In the end, delegates adopted a substitute measure that simply deleted a clause referring to materials not yet produced.
Among resolutions referred to the AAFP Board of Directors was an item regarding the negative impact of health insurers' price transparency policies on small rural hospitals.
"I don't want to tweak the current (health IT) system, I want to blow it up," says Cecil Bennett, M.D., in reference committee testimony. "The current system is harmful to our patients."
Resolution author and Kentucky alternate delegate Richard Miles, M.D., of Russell Springs, testified about instances in which an insurance company sent a patient to a hospital other than the one the patient preferred. "Is this a concerted effort to close small hospitals?" he asked. "We want a level playing field, and we want to know what insurance companies are paying hospitals; you can't have cost transparency if there isn't trust all around."
Bachelder called it "cost-shifting" and said his patients sometimes didn't follow through on medical tests he'd ordered for them because of the distance they were asked to travel to a hospital.
"We are the state that has 40 percent of our population and family physicians living and working in rural environments," said Swegler. "We need to get inside the 'black box' of insurers and hospital costs."
Another resolution referred to the Board involved electronic health records (EHRs), a topic so hot it had members lining up at the microphones during the reference committee.
The resolution asked the AAFP to work with CMS and policymakers to create incentives -- and disincentives -- to compel EHR vendors to work on issues such as universal interoperability
"These systems weren't designed for us (physicians) at all. We're checking boxes instead of developing a relationship with our patients," said Alaska delegate Paul Davis, M.D., of Anchorage.

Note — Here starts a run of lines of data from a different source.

(** ** The feed mask *)

(** C5: a field whose length is not size * size is replaced by the field
    of exactly that length made of its first elements followed by zeros;
    a warning is logged; and the call returns normally, installing the
    normalized field when the session has a mask texture. *)
Theorem updateFeedMask_normalizes (regl : Backend) (s : Session)
    (newFeedMask : list Q) :
  reachable regl s ->
  Z.of_nat (length newFeedMask) <> size_of s * size_of s ->
  let n := size_of s * size_of s in
  let fixed := firstn (Z.to_nat n) newFeedMask
               ++ repeat 0%Q (Z.to_nat n - length newFeedMask) in
  let s' := fst (updateFeedMask regl newFeedMask s) in
  normalize_mask newFeedMask s =
    (emit (ConsoleWarn n (Z.of_nat (length newFeedMask))) s, Ok fixed) /\
  Z.of_nat (length fixed) = n /\
  snd (updateFeedMask regl newFeedMask s) = Ok tt /\
  log s' = ConsoleWarn n (Z.of_nat (length newFeedMask)) :: log s /\
  (forall old, feedMaskTexture s = Some old ->
     exists t, feedMaskTexture s' = Some t /\
               texels t = map luminance fixed /\ mask_ok (size_of s) t) /\
  (feedMaskTexture s = None -> feedMaskTexture s' = None).
Proof.
  intros Hr Hlen n fixed s'.
  pose proof (reachable_well_formed regl s Hr) as (Hs & _).
  assert (Hnorm : normalize_mask newFeedMask s =
            (emit (ConsoleWarn n (Z.of_nat (length newFeedMask))) s, Ok fixed)).
  { rewrite normalize_mask_spec. cbv zeta. fold n.
    destruct (Z.eqb_spec (Z.of_nat (length newFeedMask)) n) as [E | _];
      [contradiction | reflexivity]. }
  split; [exact Hnorm|]. split.
  { unfold fixed. rewrite normalized_length. apply Z2Nat.id. unfold n; nia. }
  unfold s', updateFeedMask, bind. rewrite Hnorm.
  unfold install_mask, texture, size_of in *.
  cbn [feedMaskTexture params emit]. rewrite Hs.
  destruct (feedMaskTexture s) as [old |] eqn:Hm.
  - unfold bind, lift, modify. cbn [fst snd log feedMaskTexture
                                     with_feedMaskTexture emit].
    split; [reflexivity|]. split; [reflexivity|]. split; [| discriminate].
    intros old' _. eexists; split; [reflexivity|]. split; [reflexivity|].
    unfold mask_ok; simpl; auto.
  - cbn [fst snd log feedMaskTexture emit].
    split; [reflexivity|]. split; [reflexivity|]. split; [discriminate|].
    intros _; exact Hm.
Qed.

Lemma updateFeedMask_normalizes_witness :
  reachable Demo.checked_regl Demo.masked3 /\
  Z.of_nat (length [1; 1]%Q) <> size_of Demo.masked3 * size_of Demo.masked3 /\
  snd (updateFeedMask Demo.checked_regl [1; 1]%Q Demo.masked3) = Ok tt.
Proof.
  assert (H : Z.of_nat (length [1; 1]%Q)
              <> size_of Demo.masked3 * size_of Demo.masked3)
    by (vm_compute; discriminate).
  split; [exact masked3_reachable|]. split; [exact H|].
  exact (proj1 (proj2 (proj2
    (updateFeedMask_normalizes Demo.checked_regl Demo.masked3 [1; 1]%Q
       masked3_reachable H)))).
Defined.

(** C6: whatever the field, [updateFeedMask] leaves the two simulation
    buffers and their roles as they were. *)
Theorem updateFeedMask_keeps_buffers (regl : Backend) (s : Session)
    (newFeedMask : list Q) :
  buffer_textures (fst (updateFeedMask regl newFeedMask s)) = buffer_textures s
  /\ currentOutputIn (fst (updateFeedMask regl newFeedMask s))
     = currentOutputIn s.
Proof.
  unfold updateFeedMask, bind. rewrite normalize_mask_spec. cbv zeta.
  destruct (Z.of_nat (length newFeedMask) =? size_of s * size_of s);
    unfold install_mask; cbn [feedMaskTexture emit params];
    destruct (feedMaskTexture s) as [old |]; try (split; reflexivity);
    unfold bind, lift, modify;
    destruct (texture regl _ _ _ _ _) as [t | e]; split; reflexivity.
Qed.

(** C10: in a session without a mask texture, [updateFeedMask] installs
    nothing: it returns normally, the session still has no mask texture,
    the value bound to the [feed_mask] uniform of later steps is the one it
    was, and nothing but the log (the warning) can differ. *)
Theorem updateFeedMask_without_texture (regl : Backend) (s : Session)
    (newFeedMask : list Q) :
  feedMaskTexture s = None ->
  let s' := fst (updateFeedMask regl newFeedMask s) in
  snd (updateFeedMask regl newFeedMask s) = Ok tt /\
  feedMaskTexture s' = None /\
  feed_mask_uniform s' = feed_mask_uniform s /\
  (forall u, step_command s' u = step_command s u) /\
  (s' = s \/
   s' = emit (ConsoleWarn (size_of s * size_of s)
                (Z.of_nat (length newFeedMask))) s).
Proof.
  intros Hnone s'. unfold s', updateFeedMask, bind.
  rewrite normalize_mask_spec. cbv zeta.
  destruct (Z.of_nat (length newFeedMask) =? size_of s * size_of s);
    unfold install_mask, step_command, feed_mask_uniform;
    cbn [feedMaskTexture emit params]; rewrite Hnone;
    cbn [fst snd feedMaskTexture emit params]; rewrite ?Hnone;
    repeat split; auto.
Qed.

Lemma updateFeedMask_without_texture_witness :
  feedMaskTexture Demo.unmasked3 = None /\
  feedMaskTexture
    (fst (updateFeedMask Demo.checked_regl Demo.mask3 Demo.unmasked3)) = None.
Proof.
  assert (H : feedMaskTexture Demo.unmasked3 = None) by reflexivity.
  split; [exact H|].
  exact (proj1 (proj2
    (updateFeedMask_without_texture Demo.checked_regl Demo.unmasked3
       Demo.mask3 H))).
Defined.

(** ** The frame callback *)

(** C7: when the canvas or the document is marked hidden the frame
    callback returns at once: no parameter source call, no stencil pass,
    no draw; the session is exactly the one it was. *)
Theorem hidden_frame_is_skipped (regl : Backend) (context : Context)
    (s : Session) :
  dataset_visible context = Some "hidden"%string \/
  visibilityState context = "hidden"%string ->
  frame regl context s = (s, Ok tt).
Proof.
  intros H. unfold frame.
  assert (Hh : hidden context = true).
  { unfold hidden. destruct H as [-> | ->].
    - reflexivity.
    - rewrite String.eqb_refl. apply orb_true_r. }
  rewrite Hh. reflexivity.
Qed.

Vermont delegate Andrea Regan, M.D., of Hinesburg, said health IT vendors should work collaboratively. "Vendors need to focus on a few things they do well rather than a lot of things they do terribly," she said. "It cost my practice $22,000 to $27,000 to change systems; if we blow up the system (as some delegates suggest), we will bear the cost."
A third measure delegates referred explored issues related to high-deductible health plans.
Resolution author and New Jersey alternate delegate Mary Campagnolo, M.D., of Bordentown, said many of her patients with high-deductible plans didn't seem to understand they were responsible for some hefty out-of-pocket costs.
"That leaves us to be a cash-based business, providing care with no compensation," she said, adding that both consumers and lawmakers need to be educated about the pros and cons of such plans.
"There's a lot to learn on the physician and the patient side," said Justin Bartos III, M.D., of North Richland Hills, Texas, and physicians could make informational handouts available in their practices.
Health savings accounts (HSAs) help fill the gap, said Guam delegate William Weare, M.D, of Inarajan. In fact, Weare said he favors patients having both a high-deductible plans and an HSA. "So an individual would have backup in the form of an HSA to cover (high-dollar) expenses," he explained.
But Cecil Bennett, M.D., of Atlanta, didn't let consumers off so easily. "Patients choose the cheapest plan and often know what they're doing. Patients make decisions willingly," he told the committee.